Data provided:
(** What can be spent: the sum less what expired credit still holds. *)
Definition StoreCreditBalance (customerID currency : string) : tx (Sys W) Z :=
  at_ ← clock;
  figures ← classify_again "the store credit balance could not be read"
    (StoreCreditExpiryFigures_ (customerID, currency) at_);
  mret (sub64 (ef_Balance figures) (Due figures)).

(** ** Loyalty points *)

Definition point_checks (e : LoyaltyEntry) : list (string * bool) := [
  chk "payment_loyalty_entries_currency_format" (currency_format (ly_CurrencyCode e));
  chk "payment_loyalty_entries_customer_not_blank" (not_blank (ly_CustomerID e));
  chk "payment_loyalty_entries_kind_valid"
    (Contains [KindEarn; KindReverse; KindHold; KindRelease; KindRefund] (ly_Kind e));
  chk "payment_loyalty_entries_points_not_zero" (negb (ly_Points e =? 0));
  chk "payment_loyalty_entries_reference_not_blank" (not_blank (ly_Reference e));
  chk "payment_loyalty_entries_sign_matches_kind" (signed [KindReverse; KindHold] (ly_Kind e) (ly_Points e))].

Definition AppendLoyaltyEntry (e : LoyaltyEntry) : tx (Sys W) LoyaltyEntry :=
  till "InsertLoyaltyEntry" "the loyalty point entry could not be written" [] (fun now t =>
    let row := mkLoyaltyEntry (ly_ID e) (ly_CustomerID e) (ly_CurrencyCode e) (ly_Points e) (ly_Kind e)
      (ly_Reference e) now in
    if bool_decide (ly_ID e ∈ ly_ID <$> tl_points t)
    then refuse sqlStateUniqueViolation "payment_loyalty_entries_pkey"
    else checked (point_checks row) (set_points (tl_points t ++ [row]) t, row)).

Definition earned_for (reference : string) (t : Tills) : Z :=
  log_sum ly_Points (filter (fun e => ly_Reference e = reference /\ ly_Kind e ∈ [KindEarn; KindReverse]) (tl_points t)).

Definition LoyaltyPointsForReference (reference : string) : tx (Sys W) Z :=
  ask "LoyaltyPointsForReference" "the collection's loyalty points could not be read" []
    (fun _ _ t => to_bigint (earned_for reference t)).

Definition points_of (customerID currency : string) (t : Tills) : list LoyaltyEntry :=
  filter (fun e => ly_CustomerID e = customerID /\ ly_CurrencyCode e = currency) (tl_points t).

Definition LoyaltyBalance (customerID currency : string) : tx (Sys W) Z :=
  ask "LoyaltyBalance" "the loyalty point balance could not be read" []
    (fun _ _ t => to_bigint (log_sum ly_Points (points_of customerID currency t))).

Definition ListLoyaltyEntries (customerID currency : string) (limit offset : Z) : tx (Sys W) (list LoyaltyEntry * Z) :=
  rows_ ← ask "ListLoyaltyEntries" "the loyalty point history could not be read" [] (fun _ _ t => Rows
    (paged limit offset (newest_first ly_CreatedAt ly_ID (points_of customerID currency t))));
  total ← ask "CountLoyaltyEntries" "the loyalty point history could not be counted" [] (fun _ _ t => Rows
    (Z.of_nat (length (points_of customerID currency t))));
  mret (rows_, total).

(** ** Gift cards *)

Definition gift_card_not_found (id : string) : err := NotFound codeGiftCardNotFound "no such gift card: %s" [AStr id].

Definition is_hex64 (s : string) : bool :=
  Nat.eqb (String.length s) 64 && forallb (fun c => is_digit c || between 97 102 c) (bytes s).

Definition card_checks (digest : string) (c : GiftCard) : list (string * bool) := [
  chk "payment_gift_cards_currency_not_blank" (not_blank (gc_CurrencyCode c));
  chk "payment_gift_cards_digest_is_sha256" (is_hex64 digest);
  chk "payment_gift_cards_disable_explained"
    (Bool.eqb (bool_decide (gc_DisabledAt c = None)) (bool_decide (gc_DisableReason c = EmptyString)));
  chk "payment_gift_cards_disable_reason_not_blank"
    (bool_decide (gc_DisableReason c = EmptyString) || not_blank (gc_DisableReason c));
  chk "payment_gift_cards_expires_after_issue"
    (match gc_ExpiresAt c with None => true | Some x => gc_CreatedAt c <? x end);
  chk "payment_gift_cards_reason_not_blank" (not_blank (gc_Reason c));
  chk "payment_gift_cards_sold_names_its_sale"
    (Bool.eqb (bool_decide (gc_Source c = GiftCardSold)) (negb (bool_decide (gc_SourceReference c = EmptyString))));
  chk "payment_gift_cards_source_valid" (Contains [GiftCardIssued; GiftCardSold] (gc_Source c));
  chk "payment_gift_cards_tail_four" (len (gc_CodeTail c) =? 4)].

Definition card_sold_as (reference : string) (t : Tills) : option GiftCard :=
  head (filter (fun c => gc_SourceReference c = reference /\ gc_SourceReference c <> EmptyString) (rows (tl_cards t))).

Definition card_of_digest (digest : string) (t : Tills) : option GiftCard :=
  id ← head (fst <$> filter (fun p : string * string => p.2 = digest) (map_to_list (tl_digests t)));
  tl_cards t !! id.

(** The validity of an installation starts at [now()]; a day is 86400 seconds in UTC. *)
Definition card_expiry (now : moment) (given : option moment) (validityDays : Z) : option moment :=
  match given with
  | Some x => Some x
  | None => if 0 <? validityDays then Some (now + validityDays * 86400000000000) else None
  end.

Definition new_card_row (now : moment) (validityDays : Z) (c : GiftCard) : GiftCard :=
  mkGiftCard (gc_ID c) (gc_CodeTail c) (gc_CurrencyCode c) (gc_Reason c) (gc_Source c) (gc_SourceReference c)
    now None None EmptyString (card_expiry now (gc_ExpiresAt c) validityDays).

Definition InsertGiftCard (c : GiftCard) (digest : string) (validityDays : Z) : tx (Sys W) (option GiftCard) :=
  till "InsertGiftCard" "the gift card could not be written" [] (fun now t =>
    let row := new_card_row now validityDays c in
    match card_sold_as (gc_SourceReference c) t, tl_cards t !! gc_ID c, card_of_digest digest t with
    | Some _, _, _ => Rows (t, None)
    | None, Some _, _ => refuse sqlStateUniqueViolation "payment_gift_cards_pkey"
    | None, None, Some _ => refuse sqlStateUniqueViolation "payment_gift_cards_code_digest_uniq"
    | None, None, None =>
        checked (card_checks digest row)
          (set_cards (<[gc_ID c := row]> (tl_cards t)) (<[gc_ID c := digest]> (tl_digests t)) t, Some row)
    end).

Definition GiftCardBySourceReference (reference : string) : tx (Sys W) GiftCard :=
  one (NotFound codeGiftCardNotFound "no gift card was sold as %s" [AStr reference])
    (ask "GetGiftCardBySourceReference" "the gift card could not be read" []
      (fun _ _ t => Rows (card_sold_as reference t))).

Definition SoldGiftCardReferences_ (references : list string) : tx (Sys W) (list string) :=
  ask "SoldGiftCardReferences" "the sold gift cards could not be read" [] (fun _ _ t => Rows
    (gc_SourceReference <$> filter (fun c => gc_SourceReference c <> EmptyString /\ gc_SourceReference c ∈ references)
      (rows (tl_cards t)))).

Definition disabled_card (now : moment) (reason : string) (c : GiftCard) : GiftCard :=
  mkGiftCard (gc_ID c) (gc_CodeTail c) (gc_CurrencyCode c) (gc_Reason c) (gc_Source c) (gc_SourceReference c)
    (gc_CreatedAt c) (gc_CodeChangedAt c) (Some now) reason (gc_ExpiresAt c).

Definition digest_of (id : string) (t : Tills) : string := default EmptyString (tl_digests t !! id).

Definition DisableGiftCard_ (id reason : string) : tx (Sys W) GiftCard :=
  one (NotFound codeGiftCardNotFound "no open gift card %s" [AStr id])
    (till "DisableGiftCard" "the gift card could not be closed" [] (fun now t =>
      match tl_cards t !! id with
      | Some c =>
          match gc_DisabledAt c with
          | Some _ => Rows (t, None)
          | None =>
              let row := disabled_card now reason c in
              checked (card_checks (digest_of id t) row)
                (set_cards (<[id := row]> (tl_cards t)) (tl_digests t) t, Some row)
          end
      | None => Rows (t, None)
      end)).

(** Ordered by the moment, then by the id. *)
Definition ExpiredOpenGiftCards (limit : Z) : tx (Sys W) (list string) :=
  ask "ExpiredOpenGiftCards" "the expired gift cards could not be read" [] (fun now _ t => Rows
    (gc_ID <$> paged limit 0 (oldest_first (fun c => default 0 (gc_ExpiresAt c)) gc_ID
      (filter (fun c => gc_DisabledAt c = None /\ ExpiredAt c now = true) (rows (tl_cards t)))))).

Definition open_holds (id : string) (t : Tills) : Z :=
  Z.of_nat (length (filter (fun s => ts_OwnerID s = id /\ ts_Status s = SessionAuthorized) (rows (tl_card_sessions t)))).

Definition GiftCardOpenHolds (id : string) : tx (Sys W) Z :=
  ask "GiftCardOpenHolds" "the gift card's holds could not be read" [] (fun _ _ t => Rows (open_holds id t)).

Definition recoded_card (now : moment) (tail : string) (c : GiftCard) : GiftCard :=
  mkGiftCard (gc_ID c) tail (gc_CurrencyCode c) (gc_Reason c) (gc_Source c) (gc_SourceReference c)
    (gc_CreatedAt c) (Some now) (gc_DisabledAt c) (gc_DisableReason c) (gc_ExpiresAt c).

Definition ReplaceGiftCardCode_ (id digest tail : string) : tx (Sys W) GiftCard :=
  one (gift_card_not_found id) (till "ReplaceGiftCardCode" "the gift card's code could not be replaced" []
    (fun now t =>
      match tl_cards t !! id with
      | None => Rows (t, None)
      | Some c =>
          let row := recoded_card now tail c in
          match card_of_digest digest t with
          | Some other =>
              if bool_decide (gc_ID other = id)
              then checked (card_checks digest row)
                (set_cards (<[id := row]> (tl_cards t)) (<[id := digest]> (tl_digests t)) t, Some row)
              else refuse sqlStateUniqueViolation "payment_gift_cards_code_digest_uniq"
          | None => checked (card_checks digest row)
              (set_cards (<[id := row]> (tl_cards t)) (<[id := digest]> (tl_digests t)) t, Some row)
          end
      end)).

Definition GiftCard_ (id : string) : tx (Sys W) GiftCard :=
  one (gift_card_not_found id) (ask "GetGiftCard" "the gift card could not be read" []
    (fun _ _ t => Rows (tl_cards t !! id))).

Definition GiftCardByDigest (digest : string) : tx (Sys W) GiftCard :=
  one (NotFound codeGiftCardNotFound "no gift card has this code" [])
    (ask "GetGiftCardByDigest" "the gift card could not be read" [] (fun _ _ t => Rows (card_of_digest digest t))).

Definition ListGiftCards_ (limit offset : Z) : tx (Sys W) (list GiftCard * Z) :=
  rows_ ← ask "ListGiftCards" "the gift cards could not be read" [] (fun _ _ t => Rows
    (paged limit offset (newest_first gc_CreatedAt gc_ID (rows (tl_cards t)))));
  total ← ask "CountGiftCards" "the gift cards could not be counted" [] (fun _ _ t => Rows
    (Z.of_nat (size (tl_cards t))));
  mret (rows_, total).

Definition card_entry_checks (e : GiftCardEntry) : list (string * bool) := [
  chk "payment_gift_card_entries_amount_not_zero" (negb (ge_Amount e =? 0));
  chk "payment_gift_card_entries_kind_valid"
    (Contains [KindIssue; KindHold; KindRelease; KindRefund; KindVoid] (ge_Kind e));
  chk "payment_gift_card_entries_session_named"
    (Bool.eqb (Contains [KindIssue; KindVoid] (ge_Kind e)) (bool_decide (ge_Reference e = EmptyString)));
  chk "payment_gift_card_entries_sign_matches_kind" (signed [KindHold; KindVoid] (ge_Kind e) (ge_Amount e))].

(** The card's issue is one row, and so is its void. *)
Definition only_one (kind : EntryKind) (e : GiftCardEntry) (t : Tills) : bool :=
  negb (bool_decide (ge_Kind e = kind) &&
    existsb (fun x => bool_decide (ge_GiftCardID x = ge_GiftCardID e) && bool_decide (ge_Kind x = kind)) (tl_card_entries t)).

Definition AppendGiftCardEntry (e : GiftCardEntry) : tx (Sys W) GiftCardEntry :=
  till "InsertGiftCardEntry" "the gift card entry could not be written" [] (fun now t =>
    let row := mkGiftCardEntry (ge_ID e) (ge_GiftCardID e) (ge_Amount e) (ge_Kind e) (ge_Reference e) now in
    if bool_decide (ge_ID e ∈ ge_ID <$> tl_card_entries t)
    then refuse sqlStateUniqueViolation "payment_gift_card_entries_pkey"
    else if negb (only_one KindIssue e t)
    then refuse sqlStateUniqueViolation "payment_gift_card_entries_one_issue"
    else if negb (only_one KindVoid e t)
    then refuse sqlStateUniqueViolation "payment_gift_card_entries_one_void"
    else if bool_decide (tl_cards t !! ge_GiftCardID e = None)
    then refuse sqlStateForeignKeyViolation "payment_gift_card_entries_gift_card_id_fkey"
    else checked (card_entry_checks row) (set_card_entries (tl_card_entries t ++ [row]) t, row)).

Definition card_balance (id : string) (t : Tills) : Z :=
  log_sum ge_Amount (filter (fun e => ge_GiftCardID e = id) (tl_card_entries t)).
Definition IssueCredit (i : IssueCreditInput) : tx (Sys W) StoreCreditEntry :=
  let customerID := TrimSpace (ic_CustomerID i) in
  _ ← tx_check (if bool_decide (customerID = EmptyString)
    then Some (Invalid CodeStoreCreditInvalidInput "the credit needs an owner: customer_id cannot be empty" []) else None);
  currency ← tx_of (normalizeCurrency (ic_CurrencyCode i));
  _ ← tx_check (if ic_Amount i <=? 0
    then Some (Invalid CodeStoreCreditInvalidInput
      "the credit amount has to be positive, %d given; taking credit back is a separate decision and a negative row would push the balance below zero"
      [AInt (ic_Amount i)])
    else None);
  let reason := TrimSpace (ic_Reason i) in
  _ ← tx_check (if bool_decide (reason = EmptyString)
    then Some (Invalid CodeStoreCreditInvalidInput
      "the credit needs a reason: WHY the balance exists will never exist again if it is not in the record the moment it is asked" [])
    else None);
  _ ← ahead_check CodeStoreCreditInvalidInput "the credit's moment has to be in the future, %s given" (ic_ExpiresAt i);
  let orderID := TrimSpace (ic_OrderID i) in
  _ ← tx_check (if maxOrderIDLen <? len orderID
    then Some (Invalid CodeStoreCreditInvalidInput "order_id can be at most %d bytes: %d"
      [AInt maxOrderIDLen; AInt (len orderID)])
    else None);
  id ← new_id "scredit_";
  AppendStoreCreditEntry (mkStoreCreditEntry id customerID currency (ic_Amount i) KindIssue (TrimSpace (ic_Reference i))
    reason (ic_ExpiresAt i) orderID zero_time).

Definition owner_check (code format : string) (customerID : string) : option err :=
  if bool_decide (customerID = EmptyString) then Some (Invalid code format []) else None.

Definition CreditBalance (customerID currencyCode : string) : tx (Sys W) Z :=
  let customerID := TrimSpace customerID in
  _ ← tx_check (owner_check CodeStoreCreditInvalidInput "the balance needs an owner: customer_id cannot be empty" customerID);
  currency ← tx_of (normalizeCurrency currencyCode);
  StoreCreditBalance customerID currency.
Lemma steps_CancelPayment id : steps_books refines (CancelPayment providers earnBasisPoints id).
Proof.
  unfold CancelPayment. apply steps_before; [apply refines_refl|apply keeps_check|intros _].
  eapply (steps_given _ _ quiet); [apply refines_refl|apply keeps_providerForSession|apply providerForSession_quiet|].
  intros prov Hp. apply steps_WithTx; [apply _|apply refines_refl|]. intros b. apply gives_bind, gives_lock.
  intros col s Hs Hc Eid. destruct (CancelAction (ps_Status s)) eqn:Ha; [by apply gives_of| |apply gives_ret, refines_refl].
  apply gives_refines. intros H. pose proof (put_session_same _ _ _ _ H Hs) as Es. rewrite <- Es in Hs.
  assert (Hn : ps_Status s <> SessionCaptured) by (intros E; rewrite E in Ha; done).
  pose proof (session_fits b col s H Hs Hc) as [Hle _]. rewrite (held_by_sound _ b _ _ H Hs Hn) in Hle.
  pose proof (collection_int64 b _ col H Hc). pose proof (session_amounts H _ _ Hs) as [Hpos Hau].
  apply gives_bind, gives_keep; [apply Hp|]. intros []. apply gives_bind, gives_check. intros _.
  apply gives_bind, gives_update_session. intros now s' Hs' row Hok. rewrite Hs in Hs'. injection Hs' as <-.
  apply gives_ignore. rewrite (sub64_exact (pc_AuthorizedAmount col)) by (unfold MaxAmount in *; in64).
  apply gives_totals; [cbn; by rewrite <- Eid|]. intros now' c _. by apply (move_cancel b now now' s).
Qed.

(** ** Captures *)

Lemma gives_capture b col prov s amount : quiet prov -> Sound b -> bk_sessions b !! ps_ID s = Some s ->
  bk_collections b !! ps_PaymentCollectionID s = Some col -> ps_Status s = SessionAuthorized ->
  gives_books b (capture_session earnBasisPoints prov col s amount) (fun p b' => move b b' /\
    bk_payments b' !! py_ID p = Some p /\ py_PaymentSessionID p = ps_ID s /\
    py_PaymentCollectionID p = ps_PaymentCollectionID s /\
    py_Amount p = (if amount =? 0 then ps_AuthorizedAmount s else amount)).
Proof.
  intros Hp H Hs Hc Hst. pose proof (sound_collections _ _ H _ _ Hc) as (Eid & _).
  pose proof (session_fits b col s H Hs Hc) as (Hhold & Hroom & _). pose proof (collection_int64 b _ col H Hc).
  pose proof (session_amounts H _ _ Hs) as [Hpos Hau].
  rewrite (reserved_authorized s), (held_by_sound _ b (ps_ID s) s) in * by (rewrite ?Hst; done).
  unfold capture_session. set (captured := if amount =? 0 then _ else _).
  apply gives_bind, gives_check. destruct (Z.ltb_spec (ps_AuthorizedAmount s) captured) as [|Hle]; [done|]. intros _.
  apply gives_bind, gives_keep; [apply Hp|]. intros _. apply gives_bind, gives_check. intros _.
  apply gives_bind, gives_update_session. intros now s' Hs' row Hok. rewrite Hs in Hs'. injection Hs' as <-.
  apply gives_bind, gives_keep; [apply keeps_new_id, _|]. intros id.
  apply gives_bind, gives_keep; [apply keeps_clock, _|]. intros at_.
  apply gives_bind, gives_create_payment. intros now1 p Hnew Hpok. pose proof Hpok as (Hppos & _)%payment_ok_iff. cbn in Hppos.
  rewrite (sub64_exact (pc_AuthorizedAmount col)), (add64_exact (pc_CapturedAmount col)) by (unfold MaxAmount in *; in64).
  apply gives_bind, gives_totals; [cbn; by rewrite Eid|]. intros now' c _.
  apply gives_bind, gives_write_event, gives_ret. split.
  - apply (move_capture b now now' s col p); done.
  - autorewrite with books. split; [apply lookup_insert_eq|]. cbn. by rewrite Eid.
Qed.

Lemma steps_CapturePayment id amount : steps_books refines (CapturePayment providers earnBasisPoints id amount).
Proof.
  unfold CapturePayment. do 2 (apply steps_before; [apply refines_refl|apply keeps_check|intros _]).
  eapply (steps_given _ _ quiet); [apply refines_refl|apply keeps_providerForSession|apply providerForSession_quiet|].
  intros prov Hp. apply steps_after; [|intros p; apply keeps_bind; [apply keeps_publish|intros; apply keeps_ret]].
  apply steps_WithTx; [apply _|apply refines_refl|]. intros b. apply gives_bind, gives_lock. intros col s Hs Hc Eid.
  destruct (CaptureAction (ps_Status s)) eqn:Ha; [by apply gives_of| |].
  - apply gives_refines. intros H. eapply gives_mono; [apply gives_capture|by intros ? ? []]; try done.
    + by rewrite (put_session_same _ _ _ _ H Hs).
    + unfold CaptureAction in Ha. by repeat case_bool_decide.
  - apply gives_bind, gives_read. intros p _. apply gives_bind, gives_check. intros _. apply gives_ret, refines_refl.
Qed.

(** ** Refunds *)

(** A capture fits what its collection captured, and what is left on it what its collection may refund. *)
Lemma payment_fits b c p : Sound b -> bk_payments b !! py_ID p = Some p ->
  bk_collections b !! py_PaymentCollectionID p = Some c ->
  py_Amount p <= pc_CapturedAmount c /\ pc_RefundedAmount c + (py_Amount p - py_RefundedAmount p) <= pc_CapturedAmount c.
Proof.
  intros H Hp Hc. destruct (sound_totals _ _ H _ c I Hc) as (_ & -> & -> & _). unfold taken, returned.
  assert (Eself : forall f, of_payment (py_PaymentCollectionID p) f p = f p)
    by (intros f; unfold of_payment; by rewrite decide_True).
  rewrite !(sum_of_delete _ (bk_payments b) _ p Hp), !Eself.
  enough (0 <= sum_of (of_payment (py_PaymentCollectionID p) py_RefundedAmount) (delete (py_ID p) (bk_payments b)) <=
    sum_of (of_payment (py_PaymentCollectionID p) py_Amount) (delete (py_ID p) (bk_payments b))).
  { pose proof (payment_amounts H _ _ Hp). lia. }
  split; [apply sum_of_nonneg|apply sum_of_mono]; intros i x [_ Hx]%lookup_delete_Some;
    pose proof (payment_amounts H _ _ Hx) as [? ?]; unfold of_payment; case_decide; lia.
Qed.
Definition tender_fine (s : TenderSession) : Prop :=
  SessionStatus_Valid (ts_Status s) = true /\ ts_Amount s <= int64_max /\
  0 <= ts_AuthorizedAmount s <= int64_max /\ 0 <= ts_RefundedAmount s <= ts_CapturedAmount s /\
  ts_CapturedAmount s <= ts_AuthorizedAmount s /\
  (ts_Status s <> SessionCaptured -> ts_CapturedAmount s = 0 /\ ts_RefundedAmount s = 0).

Section Ledger.
Context {W : Type} `{!Outside W}.

Definition entry_row (key : string -> string -> string * string) (e : Tender.Entry) : lrow :=
  mkRow (key (Tender.en_OwnerID e) (Tender.en_CurrencyCode e)) (Tender.en_Movement e) (Tender.en_Amount e)
    (Tender.en_SessionID e).

(** What a machine's ledger has to do; [lg_floor] says whether its balances stay at zero or above, and
    [lg_closed] which balances are closed: a closed one takes no refund back. *)
Record Ledger (m : Tender.Machine W) := mkLedger {
  lg_rows : Tills -> list lrow;
  lg_key : string -> string -> string * string;
  lg_floor : bool;
  lg_closed : Tills -> string * string -> Prop;
  lg_get_set : forall x t, tb_get (Tender.mc_table m) (tb_set (Tender.mc_table m) x t) = x;
  lg_rows_set : forall x t, lg_rows (tb_set (Tender.mc_table m) x t) = lg_rows t;
  lg_closed_set : forall x t k, lg_closed (tb_set (Tender.mc_table m) x t) k -> lg_closed t k;
  lg_move : forall e t, Tender.en_Movement e ∈ movements -> gives sy_tills t (Tender.mc_Move m e) (fun _ t' =>
    lg_rows t' = lg_rows t ++ [entry_row lg_key e] /\ row_ok (entry_row lg_key e) /\
    tb_get (Tender.mc_table m) t' = tb_get (Tender.mc_table m) t /\ (forall k, lg_closed t' k -> lg_closed t k) /\
    (Tender.en_Movement e = KindRefund -> ~ lg_closed t (lr_owner (entry_row lg_key e))));
  lg_balance : forall o c t, (lg_floor = true -> 0 <= balance (lg_key o c) (lg_rows t)) ->
    gives sy_tills t (Tender.mc_Balance m o c) (fun x t' => t' = t /\ x <= balance (lg_key o c) (lg_rows t));
  lg_lock : forall o c, keeps sy_tills (Tender.mc_LockBalance m o c);
  lg_owner : forall i, keeps sy_tills (Tender.owner m i)
}.
Arguments lg_rows {m}.
Arguments lg_key {m}.
Arguments lg_floor {m}.
Arguments lg_closed {m}.
Arguments lg_closed_set {m}.
Arguments lg_get_set {m}.
Arguments lg_rows_set {m}.
Arguments lg_move {m}.
Arguments lg_balance {m}.
Arguments lg_lock {m}.
Arguments lg_owner {m}.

Exercise instructions: What is the number of lines in the records that contain "bytes"? Answer with it alone.

Task output: 2